For AR inflows, the workflow takes the invoice due_date and adds the customer's historical_pay_lag_days to produce an adjusted expected receipt date, which is then mapped to whichever of the 13 ISO week buckets that date falls in. For AP outflows, payments are assumed on the stated due_date with no lag applied unless the user overrides this. Recurring outflows are projected forward from their due_date using the stated frequency (monthly, quarterly, etc.) to populate all relevant weeks within the 13-week horizon.
Each workflow run is scoped to a single legal entity (e.g., Acme Corp Pvt Ltd) and a single functional currency (INR by default). For multi-entity groups, the controller runs one instance per entity and consolidates closing balances manually or via a parent-level Excel export. Multi-currency support — where foreign-currency AR or AP is translated to INR at a spot or forward rate — is on the Cadel product roadmap and is not yet available in this workflow version.
The workflow accepts standard XLSX exports from any ERP or accounting system. For Tally Prime, the AR aging report exported via Gateway of Tally → Display → Statements of Accounts → Receivables maps directly to the required columns after adding a historical_pay_lag_days column. For Zoho Books and NetSuite, the native aged receivables and aged payables reports require only column renaming before upload. Cadel does not yet offer a direct API connector to these systems; the upload is a manual or scheduled file drop.
Every forecast run is saved as a versioned record in the Cadel inbox with a status badge (clean, covenant breach, concentration risk). The Excel export of the 13-week grid includes the opening balance, itemised inflows, itemised outflows, and closing balance for each week, with each line item traceable to its source document row (invoice number or bill number).
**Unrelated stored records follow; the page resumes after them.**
(** [bool(v)] *)
Definition truthy (v : value) : bool :=
  match v with
  | VNone => false
  | VBool b => b
  | VInt z => negb (z =? 0)%Z
  | VFloat (Finite q) => negb (Qeq_bool q 0)
  | VFloat _ => true
  | VStr s => match s with [] => false | _ => true end
  | VList l => match l with [] => false | _ => true end
  | VDict d => match d with [] => false | _ => true end
  end.

(** The float literal [0.3], exactly. *)
Definition threshold : Q := 5404319552844595 # 18014398509481984.

(** [v > 0.3] *)
Definition gt_threshold (v : value) : exc bool :=
  match v with
  | VBool b => Ok b
  | VInt z => Ok (0 <? z)%Z
  | VFloat (Finite q) => Ok (negb (Qle_bool q threshold))
  | VFloat (Inf negative) => Ok (negb negative)
  | VFloat NaN => Ok false
  | _ => Raise TypeError
  end.

Definition vstr (s : string) : value := VStr (py s).

(** A dictionary display [{k1: v1, k2: v2, ...}] with string keys and
    values: a repeated key keeps its first place and its last value. *)
Fixpoint table_set (d : list (str * str)) (k v : str) : list (str * str) :=
  match d with
  | [] => [(k, v)]
  | (k', v') :: d' =>
      if str_eqb k k' then (k', v) :: d' else (k', v') :: table_set d' k v
  end.

Definition table (items : list (string * string)) : list (str * str) :=
  fold_left (fun acc kv => table_set acc (py (fst kv)) (py (snd kv))) items [].

Definition ch (s : string) : char := hd 0%N (py s).

(* ================================================================== *)
(** ** extraction_service.py: class FIRExtractionService *)

(** [self.patterns], as [__init__] fills it before it loads the
    persisted overrides. *)
Definition baseline_patterns : dict := [
  ("fir_no", vstr "FIR\s*No\.\s*:\s*(\d{4})");
  ("date_time", vstr "Date\s*and\s*Time\s*of\s*FIR.*?:.*?(\d{2}/\d{2}/\d{4})\s*(\d{2}:\d{2})");
  ("district", vstr "District.*?:\s*(.*?)(?:\s*Year|\s*$)");
  ("police_station", vstr "P\.S\..*?:\s*(.*?)(?:\s*Year|\s*$)");
  ("year", vstr "Year.*?:\s*(\d{4})");
  ("mobile", vstr "(?:मोब\.?नं\.?|Mobile|Phone).*?(\d{10})");
  ("complainant_name", vstr "(?:Complainant|फिर्यादी|Informant).*?(?:Name|नाव).*?:(.*?)(?:Father|वडील|$)");
  ("father_name", vstr "(?:Father|वडील).*?(?:Name|नाव).*?:(.*?)(?:DOB|वय|$)");
  ("dob", vstr "(?:DOB|Date.*Birth|वय).*?(\d{4})");
  ("address", vstr "(?:Address|पत्ता).*?:(.*?)(?:Phone|Mobile|$)");
  ("acts_sections", vstr "(?:भारतीय न्याय संहिता|Indian Penal Code|BNS).*?(\d+)");
  ("day", vstr "Day.*?:\s*(.*?)(?:\s*Date|$)");
  ("time_period", vstr "Time\s*Period.*?:\s*(.*?)(?:\s*Time|$)");
  ("direction", vstr "Direction.*?:\s*(.*?)(?:\s*Distance|$)");
  ("distance", vstr "Distance.*?:\s*(.*?)(?:\s*Beat|$)");
  ("officer_name", vstr "(?:Officer|अधिकारी).*?(?:Name|नाव).*?:(.*?)(?:Rank|पद|$)");
  ("rank", vstr "Rank.*?:\s*(.*?)(?:\s*No|$)");
  ("officer_no", vstr "No\.\s*:\s*(.*?)(?:\s*$)")
].

(** The instance: its one attribute.  The methods are the functions
    below. *)
Record FIRExtractionService : Type := { patterns : dict }.

(** [__init__]: the baseline, then [_load_improved_patterns], which
    merges the persisted overrides when the file exists and holds a
    JSON object (what [_save_improved_patterns] writes), and changes
    nothing when the file is absent or cannot be loaded.  A file that
    holds another JSON value is outside what this function models:
    [dict.update] would merge an array of pairs; the statements about
    the loaded patterns are made for a file that is absent, unreadable
    or an object. *)
Definition _load_improved_patterns (pattern_file : option value) (p : dict) : dict :=
  match pattern_file with
  | Some (VDict improved_patterns) => dict_update p improved_patterns
  | _ => p
  end.

Definition new_service (pattern_file : option value) : FIRExtractionService :=
  {| patterns := _load_improved_patterns pattern_file baseline_patterns |}.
Exception queue entries record the exact rule that fired, the threshold value, and the actual value that breached it, providing a complete paper trail for internal audit review under ICAI SA 230 (Audit Documentation) principles.
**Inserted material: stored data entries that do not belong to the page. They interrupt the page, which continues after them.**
(** [macro_regex.search(variant)] for the pattern [^{[^}]*}$]: the whole
    string is one span; [$] also matches before a final newline. *)
Definition macro_search (s : string) : bool :=
  match template_search s with
  | Some (before, _, after) =>
      bool_decide (before = "") && (bool_decide (after = "") || bool_decide (after = LF))
  | None => false
  end.

(** [macro[1:-1]] *)
Definition strip_ends (macro : string) : string :=
  substring 1 (String.length macro - 2) macro.

(** ** Expressions

    [eval] is Python's.  It is modelled on the expression forms that the
    templates of [Config] are written in: names, attribute access, calls,
    list displays and the literals [None], [True], [False], integers and
    strings without escapes.  Any other text (arithmetic, subscripts,
    floats, tuples, ...) is a [SyntaxError] here.  Attribute reads are
    modelled on [Expander] and [Config] objects and on the fields and
    class attributes of [Config]; the attributes that Python's other
    objects have, the names of the object protocol ([__class__],
    [__dict__], ...) and the calls of builtins and bound methods are not:
    they raise here. *)

Inductive expr :=
| ELit (v : variant)
| EName (x : string)
| EList (es : list expr)
| EAttr (e : expr) (x : string)
| ECall (f : expr) (args : list expr).

Inductive token :=
| TName (s : string) | TInt (n : Z) | TStr (s : string)
| TLPar | TRPar | TLBrk | TRBrk | TComma | TDot.

#[global] Instance token_eq_dec : EqDecision token.
Proof. solve_decision. Defined.

Definition in_range (lo hi : nat) (a : ascii) : bool :=
  let n := nat_of_ascii a in (lo <=? n)%nat && (n <=? hi)%nat.

Definition is_digit (a : ascii) : bool := in_range 48 57 a.
Definition is_ident_start (a : ascii) : bool :=
  in_range 65 90 a || in_range 97 122 a || Ascii.eqb a "_".
Definition is_ident_char (a : ascii) : bool := is_ident_start a || is_digit a.
Definition is_blank (a : ascii) : bool :=
  Ascii.eqb a " " || Ascii.eqb a (ascii_of_nat 9).

Fixpoint span_while (p : ascii → bool) (s : string) : string * string :=
  match s with
  | EmptyString => (EmptyString, EmptyString)
  | String a s' =>
      if p a then let '(x, y) := span_while p s' in (String a x, y)
      else (EmptyString, s)
  end.

Fixpoint digits_value (acc : Z) (s : string) : Z :=
  match s with
  | EmptyString => acc
  | String a s' => digits_value (10 * acc + Z.of_nat (nat_of_ascii a - 48)) s'
  end.

(** A decimal literal; a leading zero is only allowed in a literal of
    zeros. *)
Definition int_literal (w : string) : option Z :=
  let n := digits_value 0 w in
  if startswith w "0" && negb (n =? 0) then None else Some n.

Fixpoint has_char (c : ascii) (s : string) : bool :=
  match s with
  | EmptyString => false
  | String a s' => Ascii.eqb a c || has_char c s'
  end.

Fixpoint lex (fuel : nat) (s : string) : option (list token) :=
  match fuel with
  | O => None
  | S fuel' =>
      match s with
      | EmptyString => Some []
      | String a s' =>
          if is_blank a then lex fuel' s'
          else if is_ident_start a then
            let '(w, rest) := span_while is_ident_char s in
            ts ← lex fuel' rest; Some (TName w :: ts)
          else if is_digit a then
            let '(w, rest) := span_while is_digit s in
            n ← int_literal w; ts ← lex fuel' rest; Some (TInt n :: ts)
          else if Ascii.eqb a "'" || Ascii.eqb a (ascii_of_nat 34) then
            '(body, rest) ← split_first a s';
            if has_char "\" body || has_char (ascii_of_nat 10) body then None
            else ts ← lex fuel' rest; Some (TStr body :: ts)
          else
            t ← (if Ascii.eqb a "(" then Some TLPar
                 else if Ascii.eqb a ")" then Some TRPar
                 else if Ascii.eqb a "[" then Some TLBrk
                 else if Ascii.eqb a "]" then Some TRBrk
                 else if Ascii.eqb a "," then Some TComma
                 else if Ascii.eqb a "." then Some TDot
                 else None);
            ts ← lex fuel' s'; Some (t :: ts)
      end
  end.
The covenant threshold is a configurable parameter at the workflow level; controllers can set it to any value that reflects their actual lender covenant or internal cash floor policy. The two built-in stress scenarios — top-3 customer payment delay and 10% AR haircut — run automatically alongside every base-case forecast. Custom scenarios (e.g., a specific large invoice delayed by a user-defined number of days) can be modelled by adjusting the historical_pay_lag_days value for the relevant customer rows in the AR aging upload and re-running the workflow.
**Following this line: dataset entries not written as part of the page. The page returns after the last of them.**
(** * FatFs adapter for the Sega Dreamcast (KallistiOS VFS glue)

    A shallow embedding of [src/fatfs/src/dc.c] and [src/fatfs/src/dc_bdev.c]:
    the error translator, the MBR partition scanner, the block device router,
    the mount registry, the file handle pool with its fast-seek link map and
    the VFS entry points, followed by the properties proved about them.

    Conventions.  C integers are [Z]; where the source truncates to a 32-bit
    type the wrap-around is written out ([u32], [s32]).  Pointers are modelled
    by what they can point at (an [option], or a small variant), never by a
    number, except for caller buffers whose address bits the source inspects.
    The FAT engine (ff.c), the block device drivers, the name manager and the C
    allocator are outside this layer: they are an interface ([Host]) over an
    abstract state, and every call made to them is recorded in a trace. *)

From stdpp Require Import base option list strings pretty gmap.
From Stdlib Require Import ZArith Lia Bool.

Local Open Scope Z_scope.

(** ** Constants of headers that are not part of this layer *)

(** Engine result codes (FRESULT of ff.h).  The numbering is the one written
    next to every case label of [fatfs_set_errno] in dc.c. *)
Definition FRESULT := Z.
Definition FR_OK : FRESULT := 0.
Definition FR_DISK_ERR : FRESULT := 1.
Definition FR_INT_ERR : FRESULT := 2.
Definition FR_NOT_READY : FRESULT := 3.
Definition FR_NO_FILE : FRESULT := 4.
Definition FR_NO_PATH : FRESULT := 5.
Definition FR_INVALID_NAME : FRESULT := 6.
Definition FR_DENIED : FRESULT := 7.
Definition FR_EXIST : FRESULT := 8.
Definition FR_INVALID_OBJECT : FRESULT := 9.
Definition FR_WRITE_PROTECTED : FRESULT := 10.
Definition FR_INVALID_DRIVE : FRESULT := 11.
Definition FR_NOT_ENABLED : FRESULT := 12.
Definition FR_NO_FILESYSTEM : FRESULT := 13.
Definition FR_MKFS_ABORTED : FRESULT := 14.
Definition FR_TIMEOUT : FRESULT := 15.
Definition FR_LOCKED : FRESULT := 16.
Definition FR_NOT_ENOUGH_CORE : FRESULT := 17.
Definition FR_TOO_MANY_OPEN_FILES : FRESULT := 18.
Definition FR_INVALID_PARAMETER : FRESULT := 19.

(** The enumerated result codes, in the order of the enumeration. *)
Definition fresult_codes : list FRESULT :=
  [FR_OK; FR_DISK_ERR; FR_INT_ERR; FR_NOT_READY; FR_NO_FILE; FR_NO_PATH;
   FR_INVALID_NAME; FR_DENIED; FR_EXIST; FR_INVALID_OBJECT; FR_WRITE_PROTECTED;
   FR_INVALID_DRIVE; FR_NOT_ENABLED; FR_NO_FILESYSTEM; FR_MKFS_ABORTED;
   FR_TIMEOUT; FR_LOCKED; FR_NOT_ENOUGH_CORE; FR_TOO_MANY_OPEN_FILES;
   FR_INVALID_PARAMETER].

(** Every other constant the two files use comes from a header outside the
    sources (errno.h, fcntl.h, kos/fs.h, ff.h, ffconf.h, diskio.h, fatfs.h) or
    from the build flags; they are parameters of the development. *)
Class HostConsts := {
  (* errno.h *)
  EIO : Z; EFAULT : Z; ENODEV : Z; ENOENT : Z; EINVAL : Z; ENOSPC : Z;
  EACCES : Z; EBADF : Z; EROFS : Z; ENXIO : Z; EIDRM : Z; ETIME : Z;
  EAGAIN : Z; ENOMEM : Z; EMFILE : Z; ENFILE : Z; EOVERFLOW : Z;
  (* fcntl.h, kos/fs.h, stdio.h *)
  O_MODE_MASK : Z; O_RDONLY : Z; O_WRONLY : Z; O_RDWR : Z;
  O_APPEND : Z; O_TRUNC : Z; O_DIR : Z;
  STAT_TYPE_FILE : Z; STAT_TYPE_DIR : Z;
  SEEK_SET : Z; SEEK_CUR : Z; SEEK_END : Z;
  F_GETFL : Z; F_SETFL : Z; F_GETFD : Z; F_SETFD : Z;
  S_IRUSR : Z; S_IRGRP : Z; S_IROTH : Z; S_IXUSR : Z; S_IXGRP : Z; S_IXOTH : Z;
  S_IFDIR : Z; S_IFREG : Z;
  NAME_MAX : Z;
  (* ff.h *)
  FA_READ : Z; FA_WRITE : Z; FA_OPEN_EXISTING : Z; FA_CREATE_NEW : Z;
  FA_CREATE_ALWAYS : Z; CREATE_LINKMAP : Z; AM_DIR : Z;
  (* diskio.h *)
  STA_NOINIT : Z; RES_OK : Z; RES_ERROR : Z; RES_PARERR : Z;
  CTRL_SYNC : Z; GET_SECTOR_COUNT : Z; GET_SECTOR_SIZE : Z;
  GET_BLOCK_SIZE : Z; CTRL_TRIM : Z;
  (* fatfs.h *)
  FATFS_IOCTL_GET_BOOT_SECTOR_DATA : Z; FATFS_IOCTL_GET_FD_LBA : Z;
  FATFS_IOCTL_GET_FD_LINK_MAP : Z;
  (* sizes of the structures of those headers *)
  sizeof_vfs_handler_t : Z; sizeof_FATFS : Z; sizeof_kos_blockdev_t : Z;
  (* ffconf.h and the build flags *)
  _VOLUMES : nat;
  FATFS_USE_DMA_BUF : bool
}.

(** ** dc.c: sizes of the pools *)

Definition MAX_FAT_MOUNTS `{HostConsts} : nat := _VOLUMES.
Definition MAX_FAT_FILES : Z := 16.
Definition FATFS_LINK_TBL_SIZE : Z := 32.

(** ** 32-bit arithmetic of the target (DWORD, UINT, size_t; int, off_t, ssize_t) *)

Definition u32 (x : Z) : Z := x mod 2 ^ 32.
Definition s32 (x : Z) : Z := (x + 2 ^ 31) mod 2 ^ 32 - 2 ^ 31.

(** ** dc.c: the error translator *)

Section ErrorTranslator.
Context `{HostConsts}.

(** [fatfs_set_errno rc] as a transformer of [errno]: the argument [errno]
    is the value before the call, the result the value after it.  The case
    labels of the switch are pairwise different constants, so the chain of
    tests below selects the same branch. *)
Definition fatfs_set_errno (rc : FRESULT) (errno : Z) : Z :=
  if rc =? FR_OK then 0
  else if rc =? FR_DISK_ERR then errno  (* errno = EIO; already set in driver *)
  else if rc =? FR_INT_ERR then EFAULT
  else if rc =? FR_NOT_READY then ENODEV
  else if (rc =? FR_NO_FILE) || (rc =? FR_NO_PATH) then ENOENT
  else if rc =? FR_INVALID_NAME then EINVAL
  else if rc =? FR_DENIED then ENOSPC
  else if rc =? FR_EXIST then EACCES
  else if rc =? FR_INVALID_OBJECT then EBADF
  else if rc =? FR_WRITE_PROTECTED then EROFS
  else if rc =? FR_INVALID_DRIVE then ENXIO
  else if rc =? FR_NOT_ENABLED then EIDRM
  else if rc =? FR_NO_FILESYSTEM then EIO
  else if rc =? FR_MKFS_ABORTED then EINVAL
  else if rc =? FR_TIMEOUT then ETIME
  else if rc =? FR_LOCKED then EAGAIN
  else if rc =? FR_NOT_ENOUGH_CORE then ENOMEM
  else if rc =? FR_TOO_MANY_OPEN_FILES then EMFILE
  else if rc =? FR_INVALID_PARAMETER then EINVAL
  else 0.

(** The table the switch implements, for the codes that assign [errno]. *)
Definition errno_table : list (FRESULT * Z) :=
  [(FR_OK, 0); (FR_INT_ERR, EFAULT); (FR_NOT_READY, ENODEV);
   (FR_NO_FILE, ENOENT); (FR_NO_PATH, ENOENT); (FR_INVALID_NAME, EINVAL);
   (FR_DENIED, ENOSPC); (FR_EXIST, EACCES); (FR_INVALID_OBJECT, EBADF);
   (FR_WRITE_PROTECTED, EROFS); (FR_INVALID_DRIVE, ENXIO);
   (FR_NOT_ENABLED, EIDRM); (FR_NO_FILESYSTEM, EIO);
   (FR_MKFS_ABORTED, EINVAL); (FR_TIMEOUT, ETIME); (FR_LOCKED, EAGAIN);
   (FR_NOT_ENOUGH_CORE, ENOMEM); (FR_TOO_MANY_OPEN_FILES, EMFILE);
   (FR_INVALID_PARAMETER, EINVAL)].
End ErrorTranslator.

(** ** dc_bdev.c: the partition scanner *)

Module Bdev.

Definition MAX_PARTITIONS : Z := 4.

(** [is_fat_partition]: the argument is a [uint8_t]. *)
Definition is_fat_partition (partition_type : Z) : Z :=
  match partition_type with
  | 0x04 (* 32MB *)
  | 0x06 (* Over 32 to 2GB *) => 16
  | 0x0B
  | 0x0C => 32
  | _ => 0
  end.

(** [buf[i]] on a byte buffer; [None] is a read outside the buffer. *)
Definition buf_at (buf : list Z) (i : Z) : option Z :=
  if i <? 0 then None else buf !! Z.to_nat i.

(** [check_partition buf partition].  The [||] of the signature test reads
    [buf[0x1FF]] only when [buf[0x1FE]] is 0x55. *)
Definition check_partition (buf : list Z) (partition : Z) : option Z :=
  b0 ← buf_at buf 0x01FE;
  no_mbr ← (if negb (b0 =? 0x55) then Some true
            else b1 ← buf_at buf 0x1FF; Some (negb (b1 =? 0xAA)));
  if (no_mbr : bool) then Some (-1)
  else
    let pval := 16 * partition + 0x01BE in
    ptype ← buf_at buf (pval + 4);
    if ptype =? 0 then Some (-1) else Some 0.

(** The two conditions of the scan, read off the buffer. *)
Definition has_mbr_signature (buf : list Z) : Prop :=
  buf_at buf 510 = Some 0x55 /\ buf_at buf 511 = Some 0xAA.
The workflow uses the actual historical_pay_lag_days on each open customer row, so seasonal collection patterns (e.g., extended winter lag for hospitality customers, faster collections during festive cycles for retail customers) are embedded at the source data level rather than as a forecast-wide adjustment. For businesses where revenue itself is seasonal — for example a Q4-heavy manufacturer — the AR aging upload should be refreshed weekly so the 13-week window always reflects the latest order-book reality, and the AP aging picks up the supplier payments triggered by that ordering pattern automatically.
Yes. Where the customer has enabled the Acme Bank Connect module, the opening balance for Week 0 is pulled directly from the consolidated bank-balance feed across all configured operating accounts at the start of each forecast run, rather than relying on a manually entered figure. The workflow records the source bank, account number (masked), and balance timestamp on the forecast metadata so the treasury reviewer can verify the opening figure against the live bank statement at any time during the review meeting.